● What to work on
Check each line of the entries below for the word "JsMap", then state how many lines have it and nothing more.

● Task data
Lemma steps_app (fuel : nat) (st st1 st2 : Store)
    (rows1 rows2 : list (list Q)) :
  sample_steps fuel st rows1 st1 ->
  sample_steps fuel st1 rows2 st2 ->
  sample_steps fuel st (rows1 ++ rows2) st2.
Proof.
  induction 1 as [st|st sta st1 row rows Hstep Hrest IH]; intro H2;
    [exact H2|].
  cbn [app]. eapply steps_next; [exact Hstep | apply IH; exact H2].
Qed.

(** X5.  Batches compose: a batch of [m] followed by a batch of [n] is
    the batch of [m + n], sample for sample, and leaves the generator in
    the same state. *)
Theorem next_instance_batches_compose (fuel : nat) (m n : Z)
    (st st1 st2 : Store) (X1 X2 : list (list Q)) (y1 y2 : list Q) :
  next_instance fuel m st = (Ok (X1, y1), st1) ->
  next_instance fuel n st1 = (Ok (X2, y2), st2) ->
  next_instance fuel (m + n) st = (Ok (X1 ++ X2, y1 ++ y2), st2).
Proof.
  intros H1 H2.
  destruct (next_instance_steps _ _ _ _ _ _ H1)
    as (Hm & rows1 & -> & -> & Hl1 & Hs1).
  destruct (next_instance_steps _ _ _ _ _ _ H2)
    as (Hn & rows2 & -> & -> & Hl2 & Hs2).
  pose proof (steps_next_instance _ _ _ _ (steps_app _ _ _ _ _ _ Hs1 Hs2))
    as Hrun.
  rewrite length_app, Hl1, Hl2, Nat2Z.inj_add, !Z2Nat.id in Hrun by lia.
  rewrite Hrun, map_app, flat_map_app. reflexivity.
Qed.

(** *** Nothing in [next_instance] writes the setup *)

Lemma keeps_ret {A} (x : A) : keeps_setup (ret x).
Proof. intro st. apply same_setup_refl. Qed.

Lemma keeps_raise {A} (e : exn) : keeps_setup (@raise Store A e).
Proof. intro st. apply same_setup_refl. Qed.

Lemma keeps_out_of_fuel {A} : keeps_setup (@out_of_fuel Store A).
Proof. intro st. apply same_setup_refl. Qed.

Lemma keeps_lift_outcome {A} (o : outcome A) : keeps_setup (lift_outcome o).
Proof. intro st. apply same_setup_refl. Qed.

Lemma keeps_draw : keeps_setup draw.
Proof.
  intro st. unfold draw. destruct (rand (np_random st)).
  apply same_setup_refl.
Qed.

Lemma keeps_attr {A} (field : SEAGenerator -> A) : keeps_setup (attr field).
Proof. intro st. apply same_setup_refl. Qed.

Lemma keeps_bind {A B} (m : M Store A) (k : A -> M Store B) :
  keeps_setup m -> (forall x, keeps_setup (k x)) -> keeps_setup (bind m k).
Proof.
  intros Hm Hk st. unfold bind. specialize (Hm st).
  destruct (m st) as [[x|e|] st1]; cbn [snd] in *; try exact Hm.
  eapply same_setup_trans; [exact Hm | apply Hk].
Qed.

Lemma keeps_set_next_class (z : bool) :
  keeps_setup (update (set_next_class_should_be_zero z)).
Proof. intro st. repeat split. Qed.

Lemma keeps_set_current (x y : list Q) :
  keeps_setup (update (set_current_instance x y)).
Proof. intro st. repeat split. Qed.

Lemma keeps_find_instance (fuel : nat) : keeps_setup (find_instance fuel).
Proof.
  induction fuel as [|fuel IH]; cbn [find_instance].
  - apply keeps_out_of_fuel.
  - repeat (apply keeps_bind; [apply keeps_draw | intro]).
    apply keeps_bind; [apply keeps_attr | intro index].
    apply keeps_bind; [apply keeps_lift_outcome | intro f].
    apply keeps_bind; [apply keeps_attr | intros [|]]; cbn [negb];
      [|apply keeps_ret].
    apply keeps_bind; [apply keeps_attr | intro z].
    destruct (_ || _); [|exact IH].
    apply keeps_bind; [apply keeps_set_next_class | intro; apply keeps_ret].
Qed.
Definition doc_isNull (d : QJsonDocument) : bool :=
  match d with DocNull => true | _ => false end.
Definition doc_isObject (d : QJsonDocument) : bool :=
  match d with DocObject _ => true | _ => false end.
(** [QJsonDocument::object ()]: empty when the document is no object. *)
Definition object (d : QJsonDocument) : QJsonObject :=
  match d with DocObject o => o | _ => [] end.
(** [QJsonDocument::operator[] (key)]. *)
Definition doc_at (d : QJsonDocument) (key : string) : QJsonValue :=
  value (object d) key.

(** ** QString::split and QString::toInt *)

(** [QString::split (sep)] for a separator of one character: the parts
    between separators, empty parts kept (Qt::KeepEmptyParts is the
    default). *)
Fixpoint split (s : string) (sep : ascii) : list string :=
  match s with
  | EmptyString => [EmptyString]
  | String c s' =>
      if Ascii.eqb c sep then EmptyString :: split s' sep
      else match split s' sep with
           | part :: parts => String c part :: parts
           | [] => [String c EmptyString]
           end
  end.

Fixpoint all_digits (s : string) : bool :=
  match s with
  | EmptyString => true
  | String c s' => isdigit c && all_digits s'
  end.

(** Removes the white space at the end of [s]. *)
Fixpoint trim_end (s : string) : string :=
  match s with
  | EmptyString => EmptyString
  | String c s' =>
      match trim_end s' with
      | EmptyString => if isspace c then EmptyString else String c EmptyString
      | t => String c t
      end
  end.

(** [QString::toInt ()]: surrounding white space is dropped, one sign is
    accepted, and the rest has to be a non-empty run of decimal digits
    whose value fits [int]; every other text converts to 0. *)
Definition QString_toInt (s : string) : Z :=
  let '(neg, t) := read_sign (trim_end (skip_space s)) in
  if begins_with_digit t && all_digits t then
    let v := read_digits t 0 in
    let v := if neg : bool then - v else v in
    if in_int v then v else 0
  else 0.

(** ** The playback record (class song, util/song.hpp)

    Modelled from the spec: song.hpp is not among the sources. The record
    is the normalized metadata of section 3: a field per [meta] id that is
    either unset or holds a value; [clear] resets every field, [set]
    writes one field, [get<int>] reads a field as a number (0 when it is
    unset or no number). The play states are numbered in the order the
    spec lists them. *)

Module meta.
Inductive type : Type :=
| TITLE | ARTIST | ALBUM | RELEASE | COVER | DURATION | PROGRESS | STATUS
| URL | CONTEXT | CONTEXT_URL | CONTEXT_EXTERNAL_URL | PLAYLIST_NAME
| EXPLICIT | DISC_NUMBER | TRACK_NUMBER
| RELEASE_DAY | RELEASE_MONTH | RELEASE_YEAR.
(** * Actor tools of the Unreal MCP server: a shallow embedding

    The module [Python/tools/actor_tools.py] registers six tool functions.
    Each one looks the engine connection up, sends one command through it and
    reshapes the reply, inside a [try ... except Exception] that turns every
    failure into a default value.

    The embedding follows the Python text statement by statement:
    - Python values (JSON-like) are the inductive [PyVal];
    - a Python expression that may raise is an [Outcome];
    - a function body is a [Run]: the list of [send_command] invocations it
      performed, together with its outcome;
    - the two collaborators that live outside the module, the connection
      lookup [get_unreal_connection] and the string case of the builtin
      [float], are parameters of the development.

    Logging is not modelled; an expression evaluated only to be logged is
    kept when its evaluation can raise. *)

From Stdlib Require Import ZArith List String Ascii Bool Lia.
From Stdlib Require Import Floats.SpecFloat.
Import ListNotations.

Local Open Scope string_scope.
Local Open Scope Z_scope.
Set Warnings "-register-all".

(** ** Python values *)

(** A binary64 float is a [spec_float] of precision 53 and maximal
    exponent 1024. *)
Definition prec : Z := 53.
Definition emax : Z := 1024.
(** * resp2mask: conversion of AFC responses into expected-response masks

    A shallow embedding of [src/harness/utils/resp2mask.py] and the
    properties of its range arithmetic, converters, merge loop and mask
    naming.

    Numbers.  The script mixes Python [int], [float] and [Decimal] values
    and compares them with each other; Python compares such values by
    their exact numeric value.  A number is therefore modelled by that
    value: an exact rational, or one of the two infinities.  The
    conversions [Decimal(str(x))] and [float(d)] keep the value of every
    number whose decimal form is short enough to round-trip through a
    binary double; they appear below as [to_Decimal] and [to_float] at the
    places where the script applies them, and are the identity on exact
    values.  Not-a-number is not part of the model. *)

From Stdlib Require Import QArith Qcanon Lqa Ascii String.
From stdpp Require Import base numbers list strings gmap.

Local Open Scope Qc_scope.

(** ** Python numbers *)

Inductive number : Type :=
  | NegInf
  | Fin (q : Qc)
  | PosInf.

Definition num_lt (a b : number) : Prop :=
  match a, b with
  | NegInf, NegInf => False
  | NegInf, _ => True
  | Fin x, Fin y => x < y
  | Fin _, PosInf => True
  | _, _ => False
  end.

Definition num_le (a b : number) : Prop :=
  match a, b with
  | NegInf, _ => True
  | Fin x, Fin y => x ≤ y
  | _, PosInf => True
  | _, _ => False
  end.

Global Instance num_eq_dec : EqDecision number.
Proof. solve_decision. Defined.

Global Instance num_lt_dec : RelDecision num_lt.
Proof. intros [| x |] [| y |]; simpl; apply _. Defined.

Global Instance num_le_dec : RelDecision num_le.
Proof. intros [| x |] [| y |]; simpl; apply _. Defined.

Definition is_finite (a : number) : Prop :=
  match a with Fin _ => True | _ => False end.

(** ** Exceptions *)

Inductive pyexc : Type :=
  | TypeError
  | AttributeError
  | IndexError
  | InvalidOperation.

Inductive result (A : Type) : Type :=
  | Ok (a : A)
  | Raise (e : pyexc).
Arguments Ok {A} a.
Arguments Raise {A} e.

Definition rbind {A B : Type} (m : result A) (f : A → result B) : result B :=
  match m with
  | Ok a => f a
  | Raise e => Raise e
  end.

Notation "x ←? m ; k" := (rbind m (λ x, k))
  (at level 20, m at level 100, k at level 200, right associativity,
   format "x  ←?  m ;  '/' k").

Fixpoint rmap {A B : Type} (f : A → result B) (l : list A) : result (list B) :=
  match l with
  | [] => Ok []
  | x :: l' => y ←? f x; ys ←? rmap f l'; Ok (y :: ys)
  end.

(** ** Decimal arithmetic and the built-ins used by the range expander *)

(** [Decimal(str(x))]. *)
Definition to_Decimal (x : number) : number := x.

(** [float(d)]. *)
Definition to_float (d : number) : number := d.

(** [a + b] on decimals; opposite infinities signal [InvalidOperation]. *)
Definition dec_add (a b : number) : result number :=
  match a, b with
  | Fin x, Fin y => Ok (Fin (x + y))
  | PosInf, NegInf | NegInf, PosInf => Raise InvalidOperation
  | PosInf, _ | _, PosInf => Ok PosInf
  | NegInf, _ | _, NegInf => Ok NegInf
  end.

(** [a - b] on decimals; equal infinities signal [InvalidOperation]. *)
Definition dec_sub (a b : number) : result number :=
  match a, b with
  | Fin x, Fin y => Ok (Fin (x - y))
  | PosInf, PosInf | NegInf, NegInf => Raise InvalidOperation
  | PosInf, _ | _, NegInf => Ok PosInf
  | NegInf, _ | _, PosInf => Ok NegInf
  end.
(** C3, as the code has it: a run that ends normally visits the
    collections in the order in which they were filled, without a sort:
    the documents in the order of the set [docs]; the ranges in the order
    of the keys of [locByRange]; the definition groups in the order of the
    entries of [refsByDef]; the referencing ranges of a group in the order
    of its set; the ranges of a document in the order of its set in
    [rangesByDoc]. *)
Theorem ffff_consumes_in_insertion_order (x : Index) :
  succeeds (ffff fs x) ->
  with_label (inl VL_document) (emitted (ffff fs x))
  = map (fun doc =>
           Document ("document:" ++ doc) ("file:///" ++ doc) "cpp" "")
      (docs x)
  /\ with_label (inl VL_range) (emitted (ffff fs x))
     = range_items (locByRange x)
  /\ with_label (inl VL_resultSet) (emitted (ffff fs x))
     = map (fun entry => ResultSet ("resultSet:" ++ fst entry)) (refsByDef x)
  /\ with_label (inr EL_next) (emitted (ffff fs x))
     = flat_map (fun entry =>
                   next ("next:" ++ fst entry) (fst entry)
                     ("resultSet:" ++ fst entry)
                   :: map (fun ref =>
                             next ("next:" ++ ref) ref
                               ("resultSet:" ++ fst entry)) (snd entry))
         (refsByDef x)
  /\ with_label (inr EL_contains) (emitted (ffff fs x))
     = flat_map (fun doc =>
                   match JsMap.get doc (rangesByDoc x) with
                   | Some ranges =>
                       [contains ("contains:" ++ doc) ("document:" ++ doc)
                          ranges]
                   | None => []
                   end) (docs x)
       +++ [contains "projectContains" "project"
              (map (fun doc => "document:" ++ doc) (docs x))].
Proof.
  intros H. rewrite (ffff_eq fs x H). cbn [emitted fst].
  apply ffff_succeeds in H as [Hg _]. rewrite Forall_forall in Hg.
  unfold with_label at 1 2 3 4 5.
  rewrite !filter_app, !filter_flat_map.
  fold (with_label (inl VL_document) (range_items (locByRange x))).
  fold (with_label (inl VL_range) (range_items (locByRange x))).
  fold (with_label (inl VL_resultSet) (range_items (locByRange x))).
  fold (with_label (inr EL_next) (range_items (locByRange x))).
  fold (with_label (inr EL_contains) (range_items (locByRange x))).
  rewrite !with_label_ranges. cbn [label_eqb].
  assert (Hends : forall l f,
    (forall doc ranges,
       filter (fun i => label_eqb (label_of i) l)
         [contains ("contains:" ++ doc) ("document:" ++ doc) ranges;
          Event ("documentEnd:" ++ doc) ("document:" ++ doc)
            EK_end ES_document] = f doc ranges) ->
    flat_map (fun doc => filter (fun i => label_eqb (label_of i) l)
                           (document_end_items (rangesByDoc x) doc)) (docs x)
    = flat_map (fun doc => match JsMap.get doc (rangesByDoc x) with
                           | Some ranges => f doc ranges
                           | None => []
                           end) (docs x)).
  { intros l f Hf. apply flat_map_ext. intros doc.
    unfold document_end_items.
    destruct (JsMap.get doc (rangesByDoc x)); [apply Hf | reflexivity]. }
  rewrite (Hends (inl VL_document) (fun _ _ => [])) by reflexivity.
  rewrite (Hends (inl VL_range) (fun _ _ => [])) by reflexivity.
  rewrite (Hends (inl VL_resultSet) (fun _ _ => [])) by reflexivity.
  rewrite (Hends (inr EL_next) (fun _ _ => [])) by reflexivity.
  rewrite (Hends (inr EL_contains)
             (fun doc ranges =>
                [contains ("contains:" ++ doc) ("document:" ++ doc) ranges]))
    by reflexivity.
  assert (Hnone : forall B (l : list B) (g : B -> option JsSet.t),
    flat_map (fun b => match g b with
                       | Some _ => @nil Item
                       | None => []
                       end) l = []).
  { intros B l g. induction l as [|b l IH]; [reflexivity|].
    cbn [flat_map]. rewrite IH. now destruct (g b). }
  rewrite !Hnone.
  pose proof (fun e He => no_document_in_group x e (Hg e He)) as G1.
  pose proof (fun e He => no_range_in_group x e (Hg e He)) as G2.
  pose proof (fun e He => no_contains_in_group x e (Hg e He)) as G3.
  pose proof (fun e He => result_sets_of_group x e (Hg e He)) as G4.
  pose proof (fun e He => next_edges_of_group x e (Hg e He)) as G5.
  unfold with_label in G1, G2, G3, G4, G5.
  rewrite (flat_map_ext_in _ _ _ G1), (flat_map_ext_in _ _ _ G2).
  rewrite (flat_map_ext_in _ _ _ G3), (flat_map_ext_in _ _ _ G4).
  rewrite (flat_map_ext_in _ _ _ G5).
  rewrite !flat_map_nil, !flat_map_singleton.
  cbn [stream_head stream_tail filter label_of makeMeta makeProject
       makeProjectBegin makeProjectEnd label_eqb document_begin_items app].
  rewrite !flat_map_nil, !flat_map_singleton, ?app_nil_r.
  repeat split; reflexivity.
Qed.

● Written solution
3